In an embodiment of the disclosure, a peelable foil closure includes a base extending longitudinally along a first, longitudinal axis and laterally along a second, lateral axis, and a skirt extending from the base. The skirt includes a first portion including a circular edge having a predominant portion located on a first side of the second axis. The skirt also includes a second portion including a wavy edge, and a pull tab located on a second side of the second axis.
BRIEF DESCRIPTION OF THE DRAWINGS
The disclosure, together with additional objects, features, advantages and aspects thereof, will be best understood from the following description, the appended claims and the accompanying drawings, in which:
FIG. 1 is an upper perspective view of a package in accordance with an illustrative embodiment of the present disclosure, and including a container and a closure in accordance with an illustrative embodiment of the present disclosure;
FIG. 2 is an elevational, cross-sectional view of the package of FIG. 1, taken along line 2-2 of FIG. 1.
FIG. 3 is an enlarged, fragmentary, cross-sectional view of a portion of the package of FIG. 1, taken from circle 3 of FIG. 2, and illustrating a portion of the closure sealed to the container;
FIG. 4 is an enlarged top view of the closure from FIG. 1, but shown in a blank form;
FIG. 5 is an enlarged perspective view of the closure from FIG. 4, but shown in a pressed or cupped form;
FIG. 6 is a fragmentary elevational view of an upper portion of the package of FIG. 1, illustrating the closure being peeled away from the container; and
FIG. 7 is a top view of a closure in accordance with another illustrative embodiment of the present disclosure.
DETAILED DESCRIPTION
A general object of the present disclosure, in accordance with one aspect thereof, is to provide a peelable foil closure that is easier to peel off of a container than at least some conventional peelable foil closures. The closure is easier to peel because less force is required to separate the closure from the container. In general, and in contrast to previous approaches, the closure includes a radially outer skirt having a unique geometry, including a semi-circular edge portion and a wavy edge portion, to selectively reduce purchase of the closure on the container. The unique shape results in a closure having hoop strength that is lower than conventional closures, to facilitate peeling of the closure away from the container.
More specifically, with reference to FIG. 1, an illustrative embodiment of a package 10 includes a container 12 and an illustrative embodiment of a closure 14 coupled to the container 12. The closure 14 is a peelable foil type of closure that may be adhered, heat sealed, or coupled to the container 12 in any other suitable manner.
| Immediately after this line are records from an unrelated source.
(** What the events writer does to the stored history. *)
Lemma handlePersistEvents_ok x req fl H r st' evs : Inv x H -> inflight x = req :: fl ->
  handlePersistEvents (store x) req = (r, st', evs) ->
  recoverable (D := D) st' (snaps x) c tc (H ++ evs) /\
  match r with None => evs = envelopes req | Some _ => evs = [] end.
Proof.
  intros Hinv Hfl. destruct (flight_pending _ _ _ _ Hinv Hfl) as (_ & _ & _ & s & s' & n & _ & _ & Hpend & Hsc).
  destruct Hinv as [[_ K1 _ _] _ _ _]. unfold handlePersistEvents. rewrite Hsc.
  destruct (api.WriteEvents (store x) (scope c) (envelopes req) (precondition req)) as [[[]|e] st1] eqn:Hw; intros [= <- <- <-].
  - split; [|done]. by eapply recoverable_commit.
  - rewrite app_nil_r. split; [|done]. pose proof K1 as (d & Hst & _).
    apply api.write_err in Hw as ->; [done|apply Hst].
Qed.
As used herein, the term “peelable” includes a closure that a user may peel off of a container by hand without requiring use of a bottle cap remover or other tool. The package 10 may be used to package, for example, pasta sauce, salsa, pickles, or any other food or beverage product(s) P. The package 10 also may be used to package other types of products including but not limited to liquids, gels, powders, particles, and the like. The package 10 includes a vertical axis V, across which the closure 14 may be peeled away from the container 12.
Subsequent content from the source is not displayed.